In the morning, my right knee had swollen from the difficult trek. I’d had surgery 30 years earlier from a Rugby injury. It had never given me trouble. But this was the first time in decades that I’d humped so much weight, over so far a distance, and up so many hills. I tested my knee. I’d make it to the lake. I wouldn’t win any sprints.
Before we set out, we had another council. Eddie would take point. I’d bring up the rear. Eddie pulled out his trail map and spread it on the ground. He pointed out the route that we‘d take. Although my Trimble said that it was less than six miles to the lake, Eddie’s roundabout path would be closer to ten.

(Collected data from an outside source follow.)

(** [try: m except Exception as ex: h ex] *)
Definition try_except {A} (m : M A) (h : exn → M A) : M A := λ s,
  match m s with
  | (Ok a, s') => (Ok a, s')
  | (Raise ex, s') => h ex s'
  end.

(** ** Sorting *)

(** [x < y] on floats. *)
Definition Qlt_bool (x y : Q) : bool := negb (Qle_bool y x).

Section sorted.
Context {A : Type} (key : A → Q).

(** [list.sort] is a stable sort that compares keys with [<] only.  A
    stable sort has one possible result, so insertion sort stands for
    it: [x], which precedes [l] in the input, goes in front of the first
    element whose key is not smaller than its own. *)
Fixpoint insort (x : A) (l : list A) : list A :=
  match l with
  | [] => [x]
  | y :: l' => if Qlt_bool (key y) (key x) then y :: insort x l' else x :: l
  end.

Fixpoint stable_sort (l : list A) : list A :=
  match l with
  | [] => []
  | x :: l' => insort x (stable_sort l')
  end.

(** [sorted(l, key=key, reverse=descending)].  With [reverse=True] the
    list is reversed, sorted in ascending order and reversed again, which
    is how CPython keeps a descending sort stable. *)
Definition sorted (descending : bool) (l : list A) : list A :=
  if descending then reverse (stable_sort (reverse l)) else stable_sort l.
End sorted.

(** ** Requests *)

(** The WSGI [environ] dict, restricted to the keys the handler reads; a
    key may be missing.  [wsgi_input] holds the bytes of the request body
    that the stream [environ['wsgi.input']] delivers before end of file. *)
Record environ := {
  REQUEST_METHOD : option string;
  QUERY_STRING : option string;
  CONTENT_LENGTH : option string;
  wsgi_input : option string
}.

(** [environ[key]] *)
Definition environ_item {A} (field : option A) (key : string) : result A :=
  match field with
  | Some v => Ok v
  | None => Raise (KeyError key)
  end.

(** [sys.maxsize], the largest [Py_ssize_t], on a 64-bit build. *)
Definition sys_maxsize : Z := 9223372036854775807.

(** [stream.read(n)] on the buffered binary stream of the request body:
    a size that does not fit a [Py_ssize_t] and a negative size other than
    [-1] are refused, [-1] reads to the end of the stream, and any other
    size reads at most that many bytes. *)
Definition read (stream : string) (n : Z) : result string :=
  if ((sys_maxsize <? n) || (n <? - sys_maxsize - 1))%Z then
    Raise (OverflowError "cannot fit 'int' into an index-sized integer")
  else if (n <? -1)%Z then
    Raise (ValueError "read length must be non-negative or -1")
  else if (n =? -1)%Z then Ok stream
  else Ok (String.substring 0 (Z.to_nat n) stream).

“Listen, mates,” Father Pat said. “If the mad men had pursued us, we’d have seen some sign of them by now. You two either killed or wounded the primary attackers. The others, if any, have lost their zeal. Let’s head straight for the lake.”
“Father, you may be the best Irish priest since Saint Patrick, but you’re no soldier,” Eddie told him. “There are old soldiers like Tony and me, and there are bold soldiers. There are no old, bold soldiers.”
“Father Pat,” I said, putting a hand on his shoulder. “Eddie and I will get you home or we’ll die trying. I give you my word as an Army officer. We go with Eddie’s plan.”
“What happened to kumbaya?” Father Pat asked.
“Fuck kumbaya! Our complacency and misjudgment cost the life of one of our party. I don’t have any spare friends. You’re one of my friends. We’ll follow Eddie and have a much better chance to get home, Chaplain,” I said.